Cardiovascular diseases (CVDs) constitute a particular challenge during pregnancy because physiological changes and fetal demands create an additional burden and fetal safety concerns limit treatment options. Other articles of this series review the physiological changes during pregnancy, the management of cardiovascular conditions most likely to endanger maternal and fetal health, and their long-term consequences for the cardiovascular health of the mother. This article focuses on their consequences in offspring. Developmental programming resulting from in utero or early postnatal exposure to specific risk factors is increasingly recognized to determine CVD in later life. Clinically manifest cardiovascular conditions during pregnancy such as preeclampsia/eclampsia and gestational hypertension may not only affect maternal health and pregnancy outcome but also reduce fetal growth, which is associated with increased adult CVD. Furthermore, extensive evidence indicates that maternal cardiovascular risk factors (hypercholesterolemia, smoking, obesity, and diabetes mellitus) program endothelial dysfunction, insulin resistance (IR), hypertension, atherosclerosis, and type 2 diabetes mellitus in offspring.

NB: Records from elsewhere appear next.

Lemma notebook_colour_scale_witness :
  exists init,
    initial_cell 6 = Ok init
    /\ norm init = Ok (mk_Normalize 0 50).
Proof.
  destruct (notebook_colour_scale 6) as [init [Hi [_ [_ Hn]]]].
  - lia.
  - exists init. split; assumption.
Defined.

Lemma In_reshape_frame (n : nat) (v row : list R) (y : R) :
  In row (reshape_frame n v) -> In y row -> In y v.
Proof.
  intros Hrow Hy. unfold reshape_frame in Hrow.
  apply in_map_iff in Hrow as [r [<- _]].
  rewrite <- (firstn_skipn (r * n) v). apply in_or_app. right.
  rewrite <- (firstn_skipn n (skipn (r * n) v)). apply in_or_app. left.
  exact Hy.
Qed.

(** X15.  With [0 <= g <= 1/4] no value of the notebook's run leaves its
    colour scale: for [n >= 2] and [t >= 1] every value of every frame lies
    between the [vmin] and the [vmax] of the plot cell's [norm]. *)
Theorem notebook_stays_in_colour_scale (p : params) (n : nat) :
  p_h p <> 0 -> p_n p = Z.of_nat n -> (2 <= n)%nat -> (1 <= p_t p)%Z ->
  0 <= gamma p <= 1 / 4 ->
  exists init nm out,
    initial_cell (p_n p) = Ok init
    /\ norm init = Ok nm
    /\ notebook p = Ok out
    /\ Forall (fun frame =>
                 Forall (fun row =>
                           Forall (fun y => vmin nm <= y <= vmax nm) row)
                   frame) out.
Proof.
  intros Hh Hn Hge Ht Hg.
  destruct (notebook_is_solve p n Hh Hn Hge) as [init [Hinit [Hlen Hnb]]].
  assert (Hscale : norm init = Ok (mk_Normalize 0 50)).
  { destruct (initial_cell_scale n Hge) as [init' [Hinit' [_ [_ Hnorm]]]].
    rewrite Hn in Hinit. congruence. }
  exists init, (mk_Normalize 0 50).
  eexists. split; [exact Hinit |]. split; [exact Hscale |].
  rewrite Hnb. rewrite (solve_frames p n) by assumption.
  split; [reflexivity |].
  cbn [vmin vmax]. apply Forall_forall. intros frame Hframe.
  apply in_map_iff in Hframe as [v [<- Hv]].
  apply Forall_forall. intros row Hrow.
  apply Forall_forall. intros y Hy.
  pose proof (In_reshape_frame n v row y Hrow Hy) as Hin.
  apply (In_nth _ _ []) in Hv as [k [Hk <-]].
  cbn [length] in Hk. rewrite length_frames_after in Hk.
  rewrite nth_series in Hin by lia.
  apply (In_nth _ _ 0) in Hin as [j [Hj <-]].
  rewrite length_frame_at in Hj by (rewrite Hlen; reflexivity).
  cbn [operator dia_rows] in Hj.
  apply frame_at_between; try assumption.
  - unfold notebook_boundary. lra.
  - intros j' Hj'.
    pose proof (initial_cell_values n init) as Hvals.
    rewrite Hn in Hinit. specialize (Hvals Hinit).
    rewrite Forall_forall in Hvals.
    destruct (Hvals (nth j' (flatten init) 0)) as [-> | ->]; try lra.
    apply nth_In. rewrite Hlen. exact Hj'.
Qed.

Lemma notebook_stays_in_colour_scale_witness :
  exists init nm out,
    initial_cell 4 = Ok init
    /\ norm init = Ok nm
    /\ notebook scenario_params = Ok out
    /\ Forall (fun frame =>
                 Forall (fun row =>
                           Forall (fun y => vmin nm <= y <= vmax nm) row)
                   frame) out.
Proof.
  apply (notebook_stays_in_colour_scale scenario_params 4).
  - simpl. lra.
  - reflexivity.
  - lia.
  - simpl. lia.
  - unfold gamma. simpl. lra.
Defined.

(** ** The heated row *)

Lemma first_row_of_frame (n : nat) (v : list R) :
  (1 <= n)%nat -> nth 0 (reshape_frame n v) [] = firstn n v.
Proof.
  intros Hn. unfold reshape_frame.
  destruct n as [| n]; [lia |]. reflexivity.
Qed.

(** X16.  In the notebook's own run the heated top row appears only from
    frame 1 on: for [n >= 3] the first grid row of frame 0 is all zero, as
    the initial condition has it, while the first grid row of every later
    frame is at the boundary value [50]. *)
Theorem heated_row_appears_at_frame_one (p : params) (n : nat) :
  p_h p <> 0 -> p_n p = Z.of_nat n -> (3 <= n)%nat -> (1 <= p_t p)%Z ->
  exists out,
    notebook p = Ok out
    /\ nth 0 (nth 0 out []) [] = repeat 0 n
    /\ forall k, (1 <= k)%nat -> (Z.of_nat k < p_t p)%Z ->
         nth 0 (nth k out []) [] = repeat notebook_boundary n.
Proof.
  intros Hh Hn Hge Ht.
  destruct (notebook_is_solve p n Hh Hn ltac:(lia))
    as [init [Hinit [Hlen Hnb]]].
  rewrite Hnb. rewrite (solve_frames p n) by (try assumption; lia).
  eexists. split; [reflexivity |].
  set (f := step (operator n (gamma p)) (Z.of_nat n) notebook_boundary).
  set (Zs := flatten init :: frames_after f (flatten init)
                               (Z.to_nat (p_t p) - 1)).
  assert (HZs : length Zs = Z.to_nat (p_t p)).
  { unfold Zs. cbn [length]. rewrite length_frames_after. lia. }
  assert (Hnth : forall k, (k < Z.to_nat (p_t p))%nat ->
            nth 0 (nth k (map (reshape_frame n) Zs) []) []
            = firstn n (frame_at f (flatten init) k)).
  { intros k Hk.
    rewrite (nth_indep _ [] (reshape_frame n []))
      by (rewrite length_map; lia).
    rewrite (map_nth (reshape_frame n)).
    rewrite first_row_of_frame by lia.
    unfold Zs. rewrite nth_series by lia. reflexivity. }
  split.
  - rewrite Hnth by lia. cbn [frame_at].
    apply (nth_ext _ _ 0 0).
    + rewrite length_firstn, repeat_length, Hlen. nia.
    + intros j Hj. rewrite length_firstn, Hlen in Hj.
      assert (Hjn : (j < n)%nat) by nia.
      rewrite nth_firstn.
      destruct (Nat.ltb_spec j n); [| lia].
      rewrite nth_repeat_lt by exact Hjn.
      rewrite Hn in Hinit.
      pose proof (nth_initial_cell n init 0 j Hinit ltac:(lia) Hjn) as E.
      cbn [Nat.mul Nat.add] in E. rewrite E.
      unfold in_block at 1.
      destruct (Z.leb_spec (Z.of_nat n / 3) (Z.of_nat 0)) as [Hle | _];
        [| reflexivity].
      exfalso.
      assert (1 <= Z.of_nat n / 3)%Z by (apply Z.div_le_lower_bound; lia).
      lia.
  - intros k Hk Hkt. rewrite Hnth by lia.
    replace k with (S (k - 1)) by lia. cbn [frame_at]. unfold f at 1, step.
    rewrite fill_prefix_split
      by (rewrite length_dot; cbn [operator dia_rows]; nia).
    rewrite firstn_app, repeat_length, Nat.sub_diag.
    rewrite firstn_all2 by (rewrite repeat_length; lia).
    cbn [firstn]. apply app_nil_r.
Qed.

Lemma heated_row_appears_at_frame_one_witness :
  exists out,
    notebook scenario_params = Ok out
    /\ nth 0 (nth 0 out []) [] = [0; 0; 0; 0]
    /\ nth 0 (nth 2 out []) [] = [50; 50; 50; 50].
Proof.
  destruct (heated_row_appears_at_frame_one scenario_params 4)
    as [out [Ho [H0 Hk]]].
  - simpl. lra.
  - reflexivity.
  - lia.
  - simpl. lia.
  - exists out. split; [exact Ho |]. split; [exact H0 |].
    apply (Hk 2%nat); simpl; lia.
Defined.

(** ** The initial-condition cell, statement by statement *)

Lemma slice_bound_le (len : nat) (k : Z) : (slice_bound len k <= len)%nat.
Proof. unfold slice_bound. destruct (k <? 0)%Z; lia. Qed.

Lemma slice_bound_inside (len : nat) (k : Z) :
  (0 <= k <= Z.of_nat len)%Z -> slice_bound len k = Z.to_nat k.
Proof.
  intros Hk. unfold slice_bound.
  destruct (Z.ltb_spec k 0); lia.
Qed.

The mechanisms of developmental programming remain largely unknown, but specific factors affecting in utero programming have been identified and experimental models established in which causal relationships, mechanisms, and protective effects of maternal treatment can be explored. These findings suggest that interventions targeting in utero programming may reduce the susceptibility to CVD in offspring, a high priority given the increasing prevalence of obese and dysmetabolic mothers and the concomitant increase in lifestyle risk in children. However, neither the cardiovascular consequences of many maternal risk factors nor the efficacy of maternal prevention and treatment is sufficiently supported by prospective double-blind studies. The present review provides a critical evaluation of the associations between maternal cardiovascular conditions during pregnancy and offspring CVD, the role of low birth weight, and the evidence for developmental programming of CVD by other maternal cardiovascular risk factors. It then proposes an integrated view of …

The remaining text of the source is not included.